I'll repeat what I said the other day on another of Jerome's diaries: Don't Panic.
Just a technical criticism of the chart. The pricing of these instruments is not a sign of their declining value, but of the false risk evaluations they were given in the first place. They are now being priced by the market instead of a handful of ratings agencies which have a conflict of interest.
Anyone who buys any mortgage-backed securities has to be aware that these are always high risk, even the simple ones sold by Fannie Mae and Freddie Mac. At a minimum they have the risk of early repayment as well as default. That's why they had higher yields then corporate or government bonds.
When we look back five years from now we will see that the claims of super high returns were impossible, although there probably were some winners who got in and out at the right time. Ponzi schemes never lose their appeal. Policies not Politics ---- Daily Landscape
This is not about painting changing walls. and this is not about some banks being taken over - we're talking about them being wiped out altogether. In the long run, we're all dead. John Maynard Keynes
The problem is when there is risk that banking groups with substantial retail operations like Citi or Barclays will find themselves belly-up. We have met the enemy, and he is us — Pogo
Empathy for Jerome, man, this can't be good for ambiance where he works...

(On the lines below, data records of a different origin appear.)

Lemma inv_wake p dest s s' : inv s → do (Wake p dest) s = Some s' → inv s'.
Proof.
  intros I H. cbn [Psi.do] in H. destruct (born (tasks s p)) eqn:Hb, (is_idle p) eqn:Hi, (on_rq (tasks s p) =? 0) eqn:Ho, (waking (tasks s p)) eqn:Hw;
    cbn [andb negb] in H; try done. apply Z.eqb_eq in Ho. pose proof (i_task _ I p Hi) as Ht.
  assert (running p s = false) as Hr by (apply not_running; [done..|lia]). apply (inj Some) in H; subst s'.
  assert (sched_psi_wake_requeue (tasks s p) = false) as Hq.
  { apply not_true_iff_false. intros E. by rewrite (t_requeue _ _ Ht E) in Hw. }
  assert (psi_flags (tasks s p) = Z.lor (iowait (tasks s p)) (memstall (tasks s p))) as Hf.
  { rewrite (t_flags _ _ Ht). unfold expected. by rewrite Ho, Hq. }
  pose proof (becomes_upd p (with_waking true) s (i_consistent _ I)) as B1. case_match.
  - eapply becomes_inv; [done..|exact B1|]. rewrite Hr. destruct Ht. split; simpl; try done; [by rewrite t_flags0, Hr|by rewrite Hb].
  - set (u := upd p (with_waking true) s) in *. pose proof (b_task _ _ _ _ B1) as Bt.
    assert (becomes p (with_flags 0 (with_requeue (in_iowait (tasks s p) || in_memstall (tasks s p)) (with_waking true (tasks s p)))) s
      (psi_ttwu_dequeue false p u)) as B2.
    { eapply becomes_trans; [exact B1|]. eapply becomes_eq; [apply ttwu_dequeue_spec; [done|apply B1|by rewrite Bt|by rewrite Bt]|]. by rewrite Bt. }
    eapply becomes_inv; [done..|by apply becomes_then|]. rewrite Hr. split; simpl; auto; try done; [|by rewrite Hb].
    unfold expected. simpl. rewrite Ho. simpl. by destruct (in_iowait _), (in_memstall _).
Qed.

Lemma inv_activate p s s' : inv s → is_idle p = false → do (Activate p) s = Some s' → inv s'.
Proof.
  intros I Hi H. cbn [Psi.do] in H. destruct (waking (tasks s p)) eqn:Hw; [|done]. apply (inj Some) in H; subst s'.
  pose proof (i_task _ I p Hi) as Ht. pose proof (t_waking _ _ Ht Hw) as Ho.
  assert (running p s = false) as Hr by (apply not_running; [done..|lia]).
  assert (born (tasks s p) = true) as Hb.
  { apply not_false_iff_true. intros E. destruct (t_unborn _ _ Ht E) as (_ & E2 & _). congruence. }
  unfold activate_task, enqueue_task.
  assert (psi_flags (tasks s p) = if sched_psi_wake_requeue (tasks s p) then 0 else Z.lor (iowait (tasks s p)) (memstall (tasks s p))) as Hf.
  { rewrite (t_flags _ _ Ht). unfold expected. by rewrite Ho. }
  pose proof (enqueue_spec p true s Hi (i_consistent _ I) Hf ltac:(done)) as B.
  eapply becomes_inv; [done..|by apply becomes_then, becomes_then|]. rewrite Hr. split; simpl; auto; try done; [|by rewrite Hb].
  unfold expected, memstall. simpl. by rewrite Z.lor_0_r.
Qed.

BTW, if you're still to see the LibDems today, could you ask their views on the Growth and Stability Pact and regional investment? Oh and, how'd you like Strasbourg? (I have a very good line on a job there, and am wondering what it's like...) Fai de bèn a Bertrand, te lou rendra en cagant
The problem is when there is risk that banking groups with substantial retail operations like Citi or Barclays will find themselves belly-up.
Isn't that most of them?
NR may have had the most aggressive (read - 'totally freaking insane') business model in the UK high street, but don't all of the banks and building societies do at least some of their business in the same way?
I'm finding it hard to imagine how finance will work if the main investment banks are replaced with big smoking craters.
In fact the NR Foundation has quite an interesting position in any solution, because although they "only" got 5% of the profits, they are entitled upon a takeover to 15% of the votes (I think that's how it works).
Uncanny echoes here of the Barings fiasco and the resulting demise of much of the Baring Foundation's "wealth". "Any economic unit can emit money. The serious problem is to get it accepted" Hyman Minsky
Banks, except investment banks, should have pretty much zero exposure to all this subprime crap.
Still, the bank stock just keep falling. Trading at p/e around 8-9 last time I checked.
This would all have been academic to me if I hadn't inherited a small amount of SE-bank shares, bought by my grandmother somewhere back in the mists of time.
Selling is out of the question due to the accumulated capital gains tax and the bureacracy of selling shares bought before 1990, so I shouldn't really care about the stock losing about 30 % of its value since the peak. It can never be more than a little dividend printing press.
Still, it's a bit irritating. Peak oil is not an energy crisis. It is a liquid fuel crisis.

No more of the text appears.